The term “insolvency” has several meanings: (i) a legal institute of norms regulating relationships in cases when a trader cannot repay his debts; (ii) a legal condition in which the trader has only limited opportunities for participation in business operations and cannot freely dispose of his assets; and (iii) a specific type of judicial proceedings for universal enforcement for the purposes of satisfaction of the creditors of an insolvent trader. Insolvency proceedings are filed also in the case of over-indebtedness of a limited liability company, a shareholding company or a company limited by shares. This article explains the judicial proceedings.
A trader is insolvent when he is unable to pay a debt due under a business contract or a public law debt to the central or local government related to his business or a private debt to the State. The law reads that once he has stopped making payments, the debtor is presumed to have become insolvent. Insolvency exists also when the debtor has paid or is able to pay wholly or in part only to debt to certain creditors.
Over-indebtedness exists when the assets of a business are not sufficient to cover its outstanding debts.
Under the Bulgarian laws insolvency proceedings may be opened only with regard to persons who are traders.
Insolvency proceedings start with the filing of an insolvency petition to the competent regional court at the principal office of business of the trader. The petition may be filed by the trader himself or a person representing him, a creditor, or the National Revenues Agency in the case of a public law debt or a private debt to the State. The opening of insolvency proceedings due to over-indebtedness may be requested also by a member of the managing body of the company or by its liquidator.
There are some special cases in which the insolvency rules are not applicable. No insolvency proceedings may be opened for a trader who is a public undertaking which holds a state monopoly or has been established under a special law. The relations linked to the insolvency of this type of traders are settled in a different law. The insolvency proceedings of a bank or an insurance company follow the provisions of a special law, whereas the general rules apply only insofar as the special law does not rule otherwise.
With a view to protecting creditors’ interests the law allows the imposition of preliminary precautionary measures like the appointment of a provisional receiver, foreclosure, liens or other precautionary measures, suspension of enforcement proceedings, except for those under the Taxation and Social Security Code of Procedure, sealing of premises, equipment, vehicles, etc.
The next phase of insolvency proceedings is associated with the identification of the actual condition of the trader, his assets and debts. This involves a review of his liquidity ratio, the financial autonomy ratio and the leverage ratio. Where it comes to the conclusion that the trader is in a condition of over-indebtedness or insolvency, the court will rule on the commencement date, open insolvency proceedings, appoint a provisional receiver, allow precautionary measures, and set the date of the first creditors’ meeting. Where is becomes obvious that the continuation of the proceedings would damage the assets, the court may declare the debtor insolvent and wind up his business upon the opening of the insolvency proceedings or on a later date but prior to the expiration of the time limits for the submission of a rehabilitation plan.

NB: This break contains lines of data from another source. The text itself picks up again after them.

Lemma on_answer_not_answer (c : card) (ev : event) (s : session) :
  match ev with
  | ClickOption _ | ClickTrue | ClickFalse | SubmitAnswer _ => False
  | _ => True
  end ->
  on_answer c ev s = None.
Proof.
  intros Hev. unfold on_answer. destruct (show_answer s); [reflexivity|].
  destruct c, ev; try reflexivity; contradiction.
Qed.

(** Pressing Next [k] times moves [k] cards forward, as long as the last
    card is not passed. *)
Lemma clicks_next (k : nat) :
  forall (p : Z) (s0 : session) (rest : list event) (g : R),
    flashcards s0 <> [] -> quiz_completed s0 = false ->
    (0 <= p)%Z ->
    (p + Z.of_nat k <= Z.of_nat (length (flashcards s0)) - 1)%Z ->
    clicks nltk (move_to p s0) (repeat ClickNext k ++ rest) g
    = clicks nltk (move_to (p + Z.of_nat k) s0) rest g.
Proof.
  induction k as [|k IH]; intros p s0 rest g Hne Hq Hp Hk.
  - simpl. now rewrite Z.add_0_r.
  - cbn [repeat app clicks]. unfold click.
    cbn [flashcards quiz_completed move_to current_card].
    rewrite (match_nonempty _ _ _ Hne), Hq.
    destruct (py_index_in_range (flashcards s0) p) as (cur & Hcur & _);
      [lia|].
    unfold bind at 1. unfold bind at 1. unfold lift. rewrite Hcur.
    rewrite on_answer_not_answer by exact I.
    unfold on_navigation.
    cbn [flashcards move_to current_card].
    destruct (Z.eqb_spec p (Z.of_nat (length (flashcards s0)) - 1)); [lia|].
    unfold ret.
    change (move_to (p + 1) (move_to p s0)) with (move_to (p + 1) s0).
    rewrite IH by (try assumption; lia).
    f_equal. f_equal. lia.
Qed.
End PlayerTraces.

(** X13. A quiz finished before any answer is a dead end. With a deck of
    any size loaded, pressing Next up to the last card and then Finish
    completes the quiz with nothing answered; the results are then not
    shown and no button of the player is on the page: every press other
    than generating a new deck does nothing. *)
Theorem quiz_finished_unanswered_dead_end
        (nltk : Nltk) {R : Type} `{RandomSource R}
        (deck : list card) (s0 : session) (g : R) :
  deck <> [] ->
  exists s,
    clicks nltk (reset_quiz (set_flashcards deck s0))
           (repeat ClickNext (length deck - 1) ++ [ClickFinish]) g
    = Ok (s, g)
    /\ flashcards s = deck
    /\ quiz_completed s = true
    /\ total_answered s = 0
    /\ forall ev g1,
         (forall text a b c, ev <> Generate text a b c) ->
         click nltk s ev g1 = Ok (None, g1).
Proof.
  intros Hne.
  set (loaded := reset_quiz (set_flashcards deck s0)).
  set (last := (Z.of_nat (length deck) - 1)%Z).
  assert (Hlen : 0 < length deck) by (destruct deck; [easy | simpl; lia]).
  exists (set_quiz_completed (move_to last loaded)).
  split; [|split; [reflexivity|split; [reflexivity|split; [reflexivity|]]]].
  - change loaded with (move_to 0 loaded) at 1.
    rewrite (clicks_next nltk (length deck - 1) 0 loaded [ClickFinish] g);
      try (simpl; easy); [|simpl; lia].
    replace (0 + Z.of_nat (length deck - 1))%Z with last
      by (unfold last; lia).
    cbn [clicks]. unfold click.
    cbn [flashcards quiz_completed move_to current_card loaded reset_quiz
         set_flashcards].
    rewrite (match_nonempty _ _ _ Hne).
    destruct (py_index_in_range deck last) as (cur & Hcur & _);
      [unfold last; lia|].
    unfold bind at 1. unfold bind at 1. unfold lift. rewrite Hcur.
    rewrite on_answer_not_answer by exact I.
    unfold on_navigation.
    cbn [flashcards move_to current_card reset_quiz set_flashcards].
    fold last. rewrite Z.eqb_refl. reflexivity.
  - intros ev g1 Hev. unfold click.
    cbn [flashcards quiz_completed set_quiz_completed move_to loaded
         reset_quiz set_flashcards total_answered].
    rewrite (match_nonempty _ _ _ Hne).
    destruct ev; try reflexivity.
    exfalso. now apply (Hev text num_mcq num_tf num_fill).
Qed.

Lemma quiz_finished_unanswered_dead_end_witness :
  exists s,
    clicks nltk_unavailable
      (reset_quiz (set_flashcards
                     [true_card "Water is wet."; true_card "Fire is hot."]
                     initial_session))
      [ClickNext; ClickFinish] ([] : tape)
    = Ok (s, [])
    /\ quiz_completed s = true
    /\ click nltk_unavailable s ClickStartNewQuiz ([] : tape) = Ok (None, []).
Proof.
  destruct (quiz_finished_unanswered_dead_end nltk_unavailable
              [true_card "Water is wet."; true_card "Fire is hot."]
              initial_session ([] : tape))
    as (s & Hrun & _ & Hdone & _ & Hdead); [discriminate|].
  exists s. split; [exact Hrun|]. split; [exact Hdone|].
  apply Hdead. discriminate.
Defined.

Lemma mem_In (w : string) (ws : list string) : mem w ws = true -> In w ws.
Proof.
  unfold mem. intros Hm. apply existsb_exists in Hm.
  destruct Hm as (x & Hx & Heq). apply String.eqb_eq in Heq. now subst x.
Qed.

Lemma lower_filter_lower (p : ascii -> bool) (s : string) :
  lower (filter_string p (lower s)) = filter_string p (lower s).
Proof.
  unfold lower. induction s as [|c s IH]; simpl; [reflexivity|].
  destruct (p (lower_char c)); simpl; [|exact IH].
  now rewrite lower_char_idempotent, IH.
Qed.

Lemma filter_string_idempotent (p : ascii -> bool) (s : string) :
  filter_string p (filter_string p s) = filter_string p s.
Proof.
  induction s as [|c s IH]; simpl; [reflexivity|].
  destruct (p c) eqn:Hp; simpl; [|exact IH]. now rewrite Hp, IH.
Qed.

Lemma normalized_idempotent (w : string) :
  normalized (normalized w) = normalized w.
Proof.
  unfold normalized, strip_non_word.
  now rewrite lower_filter_lower, filter_string_idempotent.
Qed.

Where the available assets are insufficient, the court will declare the insolvency or the over-indebtedness respectively, allow precautionary measures, wind up business operations, declare the debtor insolvent and suspend proceedings. Suspended proceedings may be resumed within a year provided that there are sufficient assets available. If there is no request for proceedings to be resumed, the court will terminate the insolvency proceedings and rule on the deregistration of the debtor from the Companies Register.
In case it deems that the difficulties of the debtor are only temporary or that the debtor holds assets which are sufficient to honour his obligations without exposing the interests of creditors to risk, the court will reject the insolvency petition. In such cases the debtor has the right to compensation if the creditor has acted with intent or gross negligence.
If insolvency proceedings are opened, the actions that follow are to make arrangements for the management of the assets, to identify the debtor’s creditors, and to hold the initial and the subsequent creditors’ meetings. A rehabilitation plan may be submitted. Failing to submit a rehabilitation plan or failing to have the rehabilitation plan approved or confirmed, the court will declare the debtor insolvent and the assets will be cashed in.
Insolvency proceedings are terminated upon a court decision, where the debts have been paid or the assets have been exhausted. The company cannot be deregistered if all creditors have been satisfied and there are still assets available.